L’achat local bien ancré
La Chambre prend régulièrement le pouls de ses membres du secteur commercial. Bon signe pour la relance qui s’en vient, à n’en point douter, la population de la région soutient l’achat local. «C’est bien ancré en eux», assure son directeur général. «Notre monde achète localement et soutient les entrepreneurs. En agrotourisme, par exemple, le Marché de Noël en décembre a été le meilleur connu depuis plusieurs années. La pandémie a ressoudé la communauté et a permis de faire découvrir des entreprises qu’on ne connaissait pas.»
Le travail de la Chambre, comme pour l’ensemble des acteurs socioéconomiques, sera de continuer à alimenter «le sentiment d’appartenance, l’achat local, la collaboration, le référencement dans la communauté.»
Sur les 70 nouveaux membres qui ont signé leur adhésion à la Chambre, ces deux dernières années, au moins les deux tiers sont des nouvelles entreprises, se réjouit M. Roy. Après deux ans de pandémie, y a-t-il eu beaucoup de joueurs qui sont morts au combat ? «J’avoue que je m’attendais à pire, mais on prend l’intervention des gouvernements, les programmes d’aide ont été là: la subvention salariale, la subvention pour le loyer, les différentes aides d’urgence.
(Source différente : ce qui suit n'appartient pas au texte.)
(** C3, as amended.  [display_sleep] on a ready driver sends the deep-sleep
    command 0x10 with data 0x01 and waits 100 ms, and leaves the driver's
    variables as they were: the flag stays set, the sleep is not recorded.
    Afterwards [display_clear], [display_image_raw] with a frame and
    [display_image_png] with a valid image still return [true] and send
    their frame, and [display_init] returns [true] at once without sending
    anything. *)
Theorem display_sleep_keeps_driver_ready (E : Env) (w : World) :
  Ready (drv w) →
  ∃ w1,
    display_sleep E w = Ok tt w1 ∧
    drv w1 = drv w ∧
    Ready (drv w1) ∧
    sends (display_sleep E) w tt [Cmd 0x10; Data 0x01] ∧
    head (log w1) = Some (EvUsleep 100000) ∧
    sends (display_clear E) w1 true
      (frame_packets DISPLAY_MODE_FULL (replicate (Z.to_nat EPD_ARRAY) 0xFF)) ∧
    (∀ frame mode, EPD_ARRAY ≤ Z.of_nat (length frame) →
       sends (display_image_raw E (Some frame) mode) w1 true
         (frame_packets mode frame)) ∧
    (∀ fname mode img,
       decode_result E (length (log w1)) fname = img → valid_image img →
       sends (display_image_png E (Some fname) mode) w1 true
         (frame_packets mode (packed (px_white (dec_data img))))) ∧
    display_init E w1 = Ok true w1.
Proof.
  intros Hready.
  destruct (display_sleep_run E w Hready) as (ev & Hrun & Hps).
  eexists. split; [exact Hrun|]. cbn [drv log].
  split; [done|]. split; [done|]. split.
  { exists (EvUsleep 100000 :: ev). split; [done|].
    intros dc. cbn [rev]. 
    destruct (packets_app (dc_line (drv w)) dc (rev ev) [EvUsleep 100000])
      as [dc' ->].
    rewrite Hps. reflexivity. }
  split; [done|]. split; [by apply display_clear_ready|]. split.
  - intros frame mode Hlen.
    by apply (display_image_raw_ready E (drv w)).
  - split.
    + intros fname mode img <- Hvalid. by apply display_image_png_ready.
    + apply display_init_again. apply Hready.
Qed.

Lemma display_sleep_keeps_driver_ready_witness :
  Ready (drv world_ready) ∧
  ∃ w1, display_sleep (env_ok image_100) world_ready = Ok tt w1 ∧
        returned (display_clear (env_ok image_100) w1) = Some true.
Proof.
  split; [exact world_ready_is_Ready|].
  destruct (display_sleep_keeps_driver_ready (env_ok image_100) world_ready
              world_ready_is_Ready)
    as (w1 & Hrun & _ & _ & _ & _ & (ev & Hclear & _) & _ & _ & _).
  exists w1. split; [exact Hrun|]. exact (f_equal returned Hclear).
Defined.

(** C3 as stated fails: from the initial state, after [display_init] and
    [display_sleep], [display_clear] returns [true]. *)
Lemma display_sleep_counterexample :
  returned
    ((display_init (env_ok image_100) ≫= λ _,
      display_sleep (env_ok image_100) ≫= λ _,
      display_clear (env_ok image_100)) world_boot) = Some true.
Proof. vm_compute. reflexivity. Qed.

(** C5.  On a ready driver and a frame of at least 4000 bytes,
    [display_image_raw] in partial mode sends command 0x3C with data 0x80,
    then command 0x24 and the 4000 frame bytes; in full mode the first
    thing it sends is command 0x24, with no 0x3C before the frame. *)
Theorem display_image_raw_mode_sequence (E : Env) (w : World)
    (frame : list Z) :
  Ready (drv w) →
  EPD_ARRAY ≤ Z.of_nat (length frame) →
  sends (display_image_raw E (Some frame) DISPLAY_MODE_PARTIAL) w true
    (Cmd 0x3C :: Data 0x80 :: Cmd 0x24
     :: map Data (take 4000 frame) ++ [Cmd 0x22; Data 0xFF; Cmd 0x20]) ∧
  sends (display_image_raw E (Some frame) DISPLAY_MODE_FULL) w true
    (Cmd 0x24
     :: map Data (take 4000 frame) ++ [Cmd 0x22; Data 0xF7; Cmd 0x20]).
Proof.
  intros Hready Hlen. split.
  - by apply (display_image_raw_ready E (drv w) frame DISPLAY_MODE_PARTIAL).
  - by apply (display_image_raw_ready E (drv w) frame DISPLAY_MODE_FULL).
Qed.

Lemma display_image_raw_mode_sequence_witness :
  Ready (drv world_ready) ∧
  EPD_ARRAY ≤ Z.of_nat (length buffer_4000) ∧
  returned (display_image_raw (env_ok image_100) (Some buffer_4000)
              DISPLAY_MODE_PARTIAL world_ready) = Some true ∧
  returned (display_image_raw (env_ok image_100) (Some buffer_4000)
              DISPLAY_MODE_FULL world_ready) = Some true.
Proof.
  assert (Hlen : EPD_ARRAY ≤ Z.of_nat (length buffer_4000))
    by (vm_compute; discriminate).
  split; [exact world_ready_is_Ready|]. split; [exact Hlen|].
  destruct (display_image_raw_mode_sequence (env_ok image_100) world_ready
              buffer_4000 world_ready_is_Ready Hlen)
    as [(ev1 & Hpartial & _) (ev2 & Hfull & _)].
  split; [exact (f_equal returned Hpartial)|exact (f_equal returned Hfull)].
Defined.

(** C6.  [display_init] is idempotent: after a call that returned [true],
    a second call returns [true] at once and changes nothing, neither the
    descriptor and the handles nor the log, so nothing is acquired again. *)
Theorem display_init_idempotent (E E' : Env) (w w1 : World) :
  display_init E w = Ok true w1 →
  display_init E' w1 = Ok true w1.
Proof.
  intros Hrun. apply display_init_again.
  by destruct (display_init_true E w w1 Hrun) as [Hinit _].
Qed.

Lemma display_init_idempotent_witness :
  display_init (env_ok image_100) world_boot
    = Ok true (world_after_init (env_ok image_100)) ∧
  display_init (env_ok image_100) (world_after_init (env_ok image_100))
    = Ok true (world_after_init (env_ok image_100)).
Proof.
  assert (Hfirst : display_init (env_ok image_100) world_boot
                   = Ok true (world_after_init (env_ok image_100)))
    by (vm_compute; reflexivity).
  split; [exact Hfirst|].
  exact (display_init_idempotent _ _ _ _ Hfirst).
Defined.
Lemma get_rekeyed_at (where_ inc k0 : Z) (elements : Dict.t Z Element) :
  (forall k, k ∈ Dict.keys elements ->
             new_index where_ inc k = new_index where_ inc k0 -> k = k0) ->
  Dict.get (new_index where_ inc k0) (rekeyed where_ inc elements)
  = Dict.get k0 elements.
Proof.
  unfold Dict.keys, rekeyed. induction elements as [|[k e] l IH]; intros H.
  - reflexivity.
  - cbn. destruct (decide (k = k0)) as [->|Hne].
    + rewrite decide_True by reflexivity. reflexivity.
    + rewrite decide_False.
      * apply IH. intros k1 Hk1. apply H. cbn. right. exact Hk1.
      * intros Heq. apply Hne. apply H; [cbn; left | exact Heq].
Qed.

(** Where the entries are after a shift up by [inc] at [p]: below [p] as
    before, none in the gap, from [p + inc] on those that were [inc]
    lower. *)
Lemma shift_elements_up_get (p inc k : Z) (elements : Dict.t Z Element) :
  0 <= inc -> NoDup (Dict.keys elements) ->
  Dict.get k (Blip._shift_elements p inc elements)
  = if k <? p then Dict.get k elements
    else if k <? p + inc then None
    else Dict.get (k - inc) elements.
Proof.
  intros Hinc Hnd. rewrite shift_elements_up by assumption.
  destruct (Z.ltb_spec k p) as [Hk|Hk].
  - replace k with (new_index p inc k) at 1
      by (unfold new_index; replace (k >=? p) with false by (symmetry; lia);
          reflexivity).
    apply get_rekeyed_at. intros k1 _. apply new_index_up_inj. exact Hinc.
  - destruct (Z.ltb_spec k (p + inc)) as [Hk'|Hk'].
    + apply get_rekeyed_none. intros k1 _. unfold new_index.
      destruct (Z.geb_spec k1 p); lia.
    + replace k with (new_index p inc (k - inc)) at 1
        by (unfold new_index; replace (k - inc >=? p) with true by (symmetry; lia);
            lia).
      apply get_rekeyed_at. intros k1 _. apply new_index_up_inj. exact Hinc.
Qed.
(** [self.frame_buffer.popleft()] *)
Definition deque_popleft : M (Frame * timestamp) :=
  fun s => match frame_buffer s with
           | [] => (Raises IndexError, s)
           | x :: rest => (Returns x, set_frame_buffer rest s)
           end.

(** [len(self.frame_buffer)] *)
Definition len_frame_buffer : M nat := gets (fun s => length (frame_buffer s)).

(** ** [recording_loop] *)

(** What one iteration of the loop takes from outside: [camera.read()]
    returned [(False, _)]; or it returned [(True, frame)] and the following
    [time.time()] returned [now]; or it raised. *)
Inductive capture_input :=
  | ReadFailed
  | ReadFrame (frame : Frame) (now : timestamp)
  | ReadRaises.

(** The body of [while self.recording:] (main.py lines 105-126), with the
    local [frame_count] passed in and out.  [frame.copy()] is the frame
    itself: frames are values here.  Nothing in the loop handles an
    exception: one raised by [camera.read()] leaves the method. *)
Definition loop_body (i : capture_input) (frame_count : nat) : M nat :=
  match i with
  | ReadFailed =>
      print WarningFailedToReadFrame ;;;
      ret frame_count                                   (* continue *)
  | ReadFrame frame now =>
      deque_append (frame, now) ;;;
      n <- len_frame_buffer ;;
      cap <- gets max_buffer_size ;;
      (if cap <? n then (_ <- deque_popleft ;; ret tt) else ret tt) ;;;
      let frame_count := frame_count + 1 in
      fps <- gets FPS ;;
      r <- py_mod frame_count (fps * 10) ;;
      (if r =? 0
       then (n <- len_frame_buffer ;; print (RecordingBuffer n))
       else ret tt) ;;;
      fps <- gets FPS ;;
      period <- py_truediv 1 fps ;;
      time_sleep period ;;;
      ret frame_count
  | ReadRaises => raise Cv2Error
  end.

(** How a finite run of the loop ends: the [while] test was found false and
    the method returned, or the inputs given ran out with the loop still
    going (its [frame_count] is kept). *)
Inductive loop_end :=
  | LoopExited
  | LoopRunning (frame_count : nat).

(** [recording_loop], run over the inputs of its first [length inputs]
    iterations.  [self.recording] is tested before every iteration. *)
Fixpoint run_loop (inputs : list capture_input) (frame_count : nat) : M loop_end :=
  fun s =>
    if recording s then
      match inputs with
      | [] => (Returns (LoopRunning frame_count), s)
      | i :: rest => bind (loop_body i frame_count) (run_loop rest) s
      end
    else (Returns LoopExited, s).

Definition recording_loop (inputs : list capture_input) : M loop_end :=
  run_loop inputs 0.

(** ** [cv2.VideoWriter] *)

(** The behaviour of the writer that an export gets: whether it opens, what
    its [k]-th [write] (from 0) does, and the size in bytes of the container
    holding given frames. *)
Record video_writer := mkWriter {
  opens : bool;
  write_result_at : nat -> write_result;
  container_bytes : list Frame -> nat
}.

Definition called (c : writer_call) : M unit :=
  modify (fun s => set_writer_calls (writer_calls s ++ [c]) s).

(** [out = cv2.VideoWriter(filepath, fourcc, fps, resolution)] followed by
    [out.isOpened()].  A writer that opens creates (or truncates) the file at
    [filepath]; one that does not open is taken to leave the files as they
    are. *)
Definition cv2_VideoWriter (w : video_writer) (filepath : string) : M bool :=
  called (WriterOpen filepath) ;;;
  if opens w
  then modify (fun s => set_files (<[filepath := []]> (files s)) s) ;;; ret true
  else ret false.

(** [out.write(frame)], the [k]-th such call. *)
Definition writer_write (w : video_writer) (filepath : string) (k : nat)
    (frame : Frame) : M unit :=
  called (WriterWrite filepath) ;;;
  match write_result_at w k with
  | WriteStored =>
      modify (fun s => set_files (alter (fun c => c ++ [frame]) filepath (files s)) s)
  | WriteLost => ret tt
  | WriteRaises => raise Cv2Error
  end.

(** [out.release()] *)
Definition writer_release (filepath : string) : M unit :=
  called (WriterRelease filepath).

(** [os.path.getsize(filepath)] *)
Definition os_path_getsize (w : video_writer) (filepath : string) : M nat :=
  fun s => match files s !! filepath with
           | Some content => (Returns (container_bytes w content), s)
           | None => (Raises OSError, s)
           end.

(** ** [save_highlight] *)

(** [for frame, timestamp in list(self.frame_buffer): out.write(frame);
    frames_written += 1], over the copy [snapshot]. *)
Fixpoint write_frames (w : video_writer) (filepath : string)
    (snapshot : list (Frame * timestamp)) (frames_written : nat) : M nat :=
  match snapshot with
  | [] => ret frames_written
  | (frame, _) :: rest =>
      writer_write w filepath frames_written frame ;;;
      write_frames w filepath rest (frames_written + 1)
  end.

Definition highlight_filename (now : datetime) : string :=
  "highlight_" +:+ strftime now +:+ ".avi".

(** [save_highlight] (main.py lines 136-174); [now] is what
    [datetime.now()] returns and [w] the writer [cv2.VideoWriter] gives. *)
Definition save_highlight (now : datetime) (w : video_writer) : M unit :=
  n <- len_frame_buffer ;;
  if n =? 0 then
    print ErrorNoFrames                                   (* return *)
  else
    let filename := highlight_filename now in
    dir <- gets HIGHLIGHTS_DIR ;;
    let filepath := os_path_join dir filename in
    n <- len_frame_buffer ;;
    print (Saving n filename) ;;;
    opened <- cv2_VideoWriter w filepath ;;
    if negb opened then
      print ErrorCouldNotOpenWriter                       (* return *)
    else
      snapshot <- gets frame_buffer ;;                    (* list(self.frame_buffer) *)
      frames_written <- write_frames w filepath snapshot 0 ;;
      writer_release filepath ;;;
      bytes <- os_path_getsize w filepath ;;
      let file_size := (inject_Z (Z.of_nat bytes) / inject_Z (1024 * 1024))%Q in
      fps <- gets FPS ;;
      duration <- py_truediv frames_written fps ;;
      print (HighlightSaved filename duration file_size frames_written).

(** [threading.Thread(target=m, daemon=True).start()]: the target runs, here
    at once and to its end; an exception it raises ends that thread only. *)
Definition thread_start {A} (m : M A) : M unit :=
  fun s => (Returns tt, exec m s).

(** [button_pressed], the GPIO callback. *)
Definition button_pressed (now : datetime) (w : video_writer) : M unit :=
  print ButtonPressed ;;;
  thread_start (save_highlight now w).

(** ** [stop_recording] *)

Definition stop_recording : M unit :=
  print StoppingRecording ;;;
  modify (set_recording false) ;;;
  cam <- gets camera ;;
  (match cam with
   | Some _ => modify (set_camera (Some CaptureReleased))   (* self.camera.release() *)
   | None => ret tt
   end) ;;;
  modify (set_gpio GpioCleanedUp) ;;;                       (* GPIO.cleanup() *)
  print RecordingStopped.

(** ** [__init__] *)

(** [setup_gpio] *)
Definition setup_gpio : M unit :=
  pin <- gets BUTTON_PIN ;;
  modify (set_gpio (GpioButton pin 500)) ;;;
  print GpioSetupComplete.

(** The attributes as [__init__] assigns them, before [setup_gpio] runs, for
    given values of the two constants [BUFFER_SECONDS] and [FPS].  Nothing
    has been printed, slept or written yet; [files] holds the regular files
    under the highlights directory, here a directory without files, as on a
    first run ([os.makedirs] keeps the files of an existing directory: see
    [init_in]). *)
Definition configured (buffer_seconds fps : nat) : state :=
  {| BUTTON_PIN := 2;
     BUFFER_SECONDS := buffer_seconds;
     FPS := fps;
     RESOLUTION := (640, 480);
     HIGHLIGHTS_DIR := "/home/enigma/sports-recorder/highlights";
     frame_buffer := [];
     max_buffer_size := buffer_seconds * fps;
     recording := false;
     camera := None;
     stdout := [];
     files := ∅;
     slept := [];
     writer_calls := [];
     gpio := GpioUnset |}.

(** The constants of main.py: two minutes at 15 frames per second. *)
Definition fresh : state := configured 120 15.

Definition __init__ : state := exec setup_gpio fresh.

(** The recorder [__init__] builds when the highlights directory already
    holds the files [existing]: [os.makedirs(..., exist_ok=True)] creates
    the directory if it is missing and keeps what an existing one holds.
    [__init__] is the case of a directory without files. *)
Definition init_in (existing : gmap string (list Frame)) : state :=
  set_files existing __init__.

End Operations.

(** ** Derived notions used in the statements *)

Section Derived.

Context {Frame : Type}.

(** The entries that the successful reads among [inputs] put in the buffer,
    in order; a read that raises ends the loop, so the inputs after it are
    never taken. *)
Fixpoint frames_read (inputs : list (@capture_input Frame)) : list (Frame * timestamp) :=
  match inputs with
  | [] => []
  | ReadFailed :: rest => frames_read rest
  | ReadFrame frame now :: rest => (frame, now) :: frames_read rest
  | ReadRaises :: _ => []
  end.

(** Whether one of the reads raises. *)
Fixpoint read_raises (inputs : list (@capture_input Frame)) : bool :=
  match inputs with
  | [] => false
  | ReadRaises :: _ => true
  | _ :: rest => read_raises rest
  end.

(** How a run of the loop over [inputs], started with the flag set and the
    frame count at [fc], ends when nothing but a read raises. *)
Definition loop_outcome (inputs : list (@capture_input Frame)) (fc : nat)
    : outcome loop_end :=
  if read_raises inputs then Raises Cv2Error
  else Returns (LoopRunning (fc + length (frames_read inputs))).
(** * GeoPay-Protocol: routing and resilience engine

    A shallow embedding of the TypeScript sources of the engine
    (quote cache, filter, scorer, strategy, circuit breaker,
    idempotency manager, gateway client and the [GeoPaySwitch.pay] fallback
    loop), followed by the properties the design document states about
    them.

    Conventions of the embedding.
    - [Date.now()] is a parameter [now : Z] (milliseconds) of every
      operation that reads the clock, or the field [clock] of the outside
      world; a method that reads the clock several times between two
      [await]s reads the same value.
    - An [async] function that waits for a callback takes the behaviour of
      that callback as a function from the clock at its start to its
      outcome and the clock at its end.  One call runs at a time: no other
      call and no timer interleaves with a pending one.
    - A JavaScript [Map] is an insertion-ordered association list with
      unique keys ([JsMap]); a [Set] of strings is a list without
      repetition.
    - A JavaScript [number] that carries an amount, a cost, a rate or a
      score is an exact rational ([Q]); the places where the source can
      divide by zero are written out with the IEEE result.  [NaN] and
      infinite inputs, and rounding, are outside the model.  Times,
      counters and thresholds are integers.
    - A thrown exception is the [Throw] branch of an [Outcome].
    - Strings built only to be read by people (reasons, summaries, error
      details) are kept as the values they are built from.
    - Logging and event emission have no effect on results and are left
      out. *)

From Stdlib Require Import String Ascii ZArith QArith Qminmax Bool Lia Lqa Arith.
From Stdlib Require DecimalString.
From Stdlib Require Import List Permutation Sorted.
Import ListNotations.

Set Implicit Arguments.

Local Open Scope Z_scope.

(** ** Completion of a call *)

Module Js.

(** What a call completes with: a value or a thrown error. *)
Inductive Outcome (T E : Type) :=
| Return (v : T)
| Throw (e : E).
Arguments Return {T E} v.
Arguments Throw {T E} e.

(** [a ?? d] *)
Definition orElse {A} (a : option A) (d : A) : A :=
  match a with Some x => x | None => d end.

End Js.

(** ** JavaScript [Map] with string keys *)

Module JsMap.
Section Defs.
Context {V : Type}.

Definition t := list (string * V).

Definition keys (m : t) : list string := map fst m.

Definition size (m : t) : nat := length m.

Fixpoint get (m : t) (k : string) : option V :=
  match m with
  | [] => None
  | (k', v) :: m' => if String.eqb k k' then Some v else get m' k
  end.

(** [Map.prototype.set]: an existing key keeps its position. *)
Fixpoint set (m : t) (k : string) (v : V) : t :=
  match m with
  | [] => [(k, v)]
  | (k', v') :: m' =>
      if String.eqb k k' then (k, v) :: m' else (k', v') :: set m' k v
  end.

Fixpoint delete (m : t) (k : string) : t :=
  match m with
  | [] => []
  | (k', v') :: m' =>
      if String.eqb k k' then m' else (k', v') :: delete m' k
  end.

Definition has (m : t) (k : string) : bool :=
  match get m k with Some _ => true | None => false end.

Definition wf (m : t) : Prop := NoDup (keys m).
End Defs.
Arguments t : clear implicits.
End JsMap.

(** ** src/cache/index.ts: [Cache] *)

Module CacheM.

Record CacheEntry (T : Type) := mkEntry {
  value : T;
  expiresAt : Z;
  createdAt : Z
}.

Record Cache (T : Type) := mkCache {
  store : JsMap.t (CacheEntry T);
  ttlMs : Z;
  maxEntries : Z
}.

Section Ops.
Context {T : Type}.

(** [new Cache(options)]: [maxEntries] defaults to 1000. *)
Definition new (ttl : Z) (maxE : option Z) : Cache T :=
  mkCache [] ttl (match maxE with Some n => n | None => 1000 end).

Definition with_store (c : Cache T) (s : JsMap.t (CacheEntry T)) : Cache T :=
  mkCache s (ttlMs c) (maxEntries c).

Definition expired (now : Z) (e : CacheEntry T) : bool :=
  expiresAt e <? now.

(** [get(key)]: an expired entry is deleted and reported as absent. *)
Definition get (now : Z) (c : Cache T) (key : string) : option T * Cache T :=
  match JsMap.get (store c) key with
  | None => (None, c)
  | Some entry =>
      if expired now entry
      then (None, with_store c (JsMap.delete (store c) key))
      else (Some (value entry), c)
  end.

Definition size (c : Cache T) : nat := JsMap.size (store c).

(** The test of [prune] and [stats] on an entry of [store.entries()]. *)
Definition isExpired (now : Z) (ke : string * CacheEntry T) : bool :=
  expired now (snd ke).

(** [prune()]: the loop over [store.entries()], deleting as it goes. *)
Definition prune_step (now : Z) (acc : nat * JsMap.t (CacheEntry T))
    (ke : string * CacheEntry T) : nat * JsMap.t (CacheEntry T) :=
  if expired now (snd ke)
  then (S (fst acc), JsMap.delete (snd acc) (fst ke))
  else acc.
(** Three bytes after nothing, with a state of four entries, at a
    negative length, with words below 2^32 and with a word 2^32. *)
Lemma sha1_extend_hash_outcome_witness :
  sha1_extend_hash [1; 2; 3; 4] [Byte.x61; Byte.x62; Byte.x63] 0 = Raise ValueError /\
  sha1_extend_hash [1; 2; 3; 4; 5] [Byte.x61; Byte.x62; Byte.x63] (-4) = Raise StructError /\
  (exists d, sha1_extend_hash [1; 2; 3; 4; 5] [Byte.x61; Byte.x62; Byte.x63] 5 = OK d /\
             length d = 20%nat) /\
  sha1_extend_hash [1; 2; 3; 4; 2 ^ 32] [Byte.x61; Byte.x62; Byte.x63] 5 = Raise StructError.
Proof.
  pose (abc := [Byte.x61; Byte.x62; Byte.x63]).
  split; [|split; [|split]].
  - apply (proj1 (sha1_extend_hash_outcome [1; 2; 3; 4] abc 0)). cbn [length]. lia.
  - apply (proj1 (proj2 (sha1_extend_hash_outcome [1; 2; 3; 4; 5] abc (-4)) eq_refl)).
    vm_compute. left. reflexivity.
  - refine (proj1 (proj2 (proj2 (sha1_extend_hash_outcome [1; 2; 3; 4; 5] abc 5) eq_refl)
                     _ eq_refl) _).
    left. repeat (constructor; [unfold word32; lia|]). constructor.
  - refine (proj2 (proj2 (proj2 (sha1_extend_hash_outcome [1; 2; 3; 4; 2 ^ 32] abc 5) eq_refl)
                     _ eq_refl) _ _).
    + intros H. rewrite Forall_forall in H.
      assert (Hw : word32 (2 ^ 32)) by (apply H; cbn [In]; auto 10).
      unfold word32 in Hw. lia.
    + vm_compute. reflexivity.
Defined.

(** ** Continuing a continued hash *)

Lemma sha1_extend_hash_aligned (h0 h1 h2 h3 h4 : Z) (data tail : list byte)
  (previous_length : Z) :
  previous_length mod 64 = 0 ->
  sha1_padding (previous_length + Py.len data) = OK tail ->
  exists st,
    fold_blocks (blocks (length (data ++ tail) / 64) (data ++ tail)) (h0, h1, h2, h3, h4)
    = OK st /\
    state_ok st /\
    sha1_extend_hash [h0; h1; h2; h3; h4] data previous_length = OK (state_bytes st).
Proof.
  intros Hprev Htail.
  destruct (padded_blocks _ _ _ Hprev Htail) as [Hmod Hq].
  pose proof (nat_div_64 _ Hmod) as Hlen.
  rewrite (sha1_extend_hash_run _ _ _ _ _ _ _ _ Htail).
  set (m := (length (data ++ tail) / 64)%nat) in *.
  destruct (fold_blocks_full (blocks m (data ++ tail))
              (blocks_full m (data ++ tail) ltac:(lia)) (h0, h1, h2, h3, h4))
    as (st & E & Hst).
  assert (Hok : state_ok st).
  { apply Hst. destruct m; [lia | discriminate]. }
  exists st. split; [exact E|]. split; [exact Hok|].
  rewrite E. cbn [bind]. destruct st as [[[[a b] c] d] e]. apply pack_5I_state, Hok.
Qed.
Ce n’était pas le remède miracle, mais tous ces programmes ont permis aux commerçants de passer au travers. La vague la plus difficile, je dirais, c’est celle qu’on vit présentement, parce que certains programmes d’aide ne sont plus là.»
Des commerces ont fermé, d’autres ont été vendus. Pour certains commerçants, la pandémie a eu comme effet de les pousser à la retraite plus tôt que prévu. Et malgré tout ce mouvement, «on est dans une effervescence d’entrepreneuriat qu’on a rarement vue. De nouveaux entrepreneurs, une belle relève quand on pense aux cours de Lancement d’entreprise avec Isabelle Hallée, pleins de session en session. Comme partout ailleurs, certains ont eu une remise en question de leur travail, une réorientation professionnelle, et décidé de partir en affaires en pleine pandémie. Je leur lève haut mon chapeau!»
Le virage numérique dans les commerces se poursuit. «Le commerce au détail est appelé à changer. On le voit bien, on n’a plus le flânage dans les magasins. «Les clients vont voir en ligne et savent ce qu’ils veulent au moins avant d’entrer dans le magasin. Le numérique prend énormément d’ampleur. Nos commerçants connaissent l’importance d’être présents en ligne, d’avoir un site Internet, leur propre page Facebook, de mieux alimenter les communications avec leur clientèle. Nous, on accompagne les entrepreneurs dans leur virage, on le démystifie peu à peu. Après tout, on ne mange pas un éléphant en une bouchée, il faut y aller graduellement.»
En plus des entrepreneurs de nouvelle génération, il y a ces commerces qui fleurissent en ligne, hors pignon sur rue. Pour le directeur de la Chambre, les idées et les projets ne manquent pas, d’autant plus que dans ce marché du Nouveau Monde, se trouvent des formules qui méritent leurs lettres de noblesse, dont le «business to business», l’économie circulaire, l’optimisation des ressources locales et régionales, et les différents incitatifs dans le but ultime de «garder l’argent dans la MRC, avant les fuites.» Et là-dessus, l’industrie touristique offre, selon lui, «un beau modèle qu’on peut reproduire dans d’autres secteurs économiques.»
Qui n’a pas aujourd’hui le goût de se préparer pour le rendez-vous de l’été? Jean-Sébastien Roy opte pour la prudence. «Rappelez-vous la période de la fin mai et du début de juin l’an dernier. J’accordais beaucoup d’entrevues, parce que le Granit était l’épicentre de la pandémie!»
Pas encore de carte blanche au grand déconfinement. Une semaine à la fois!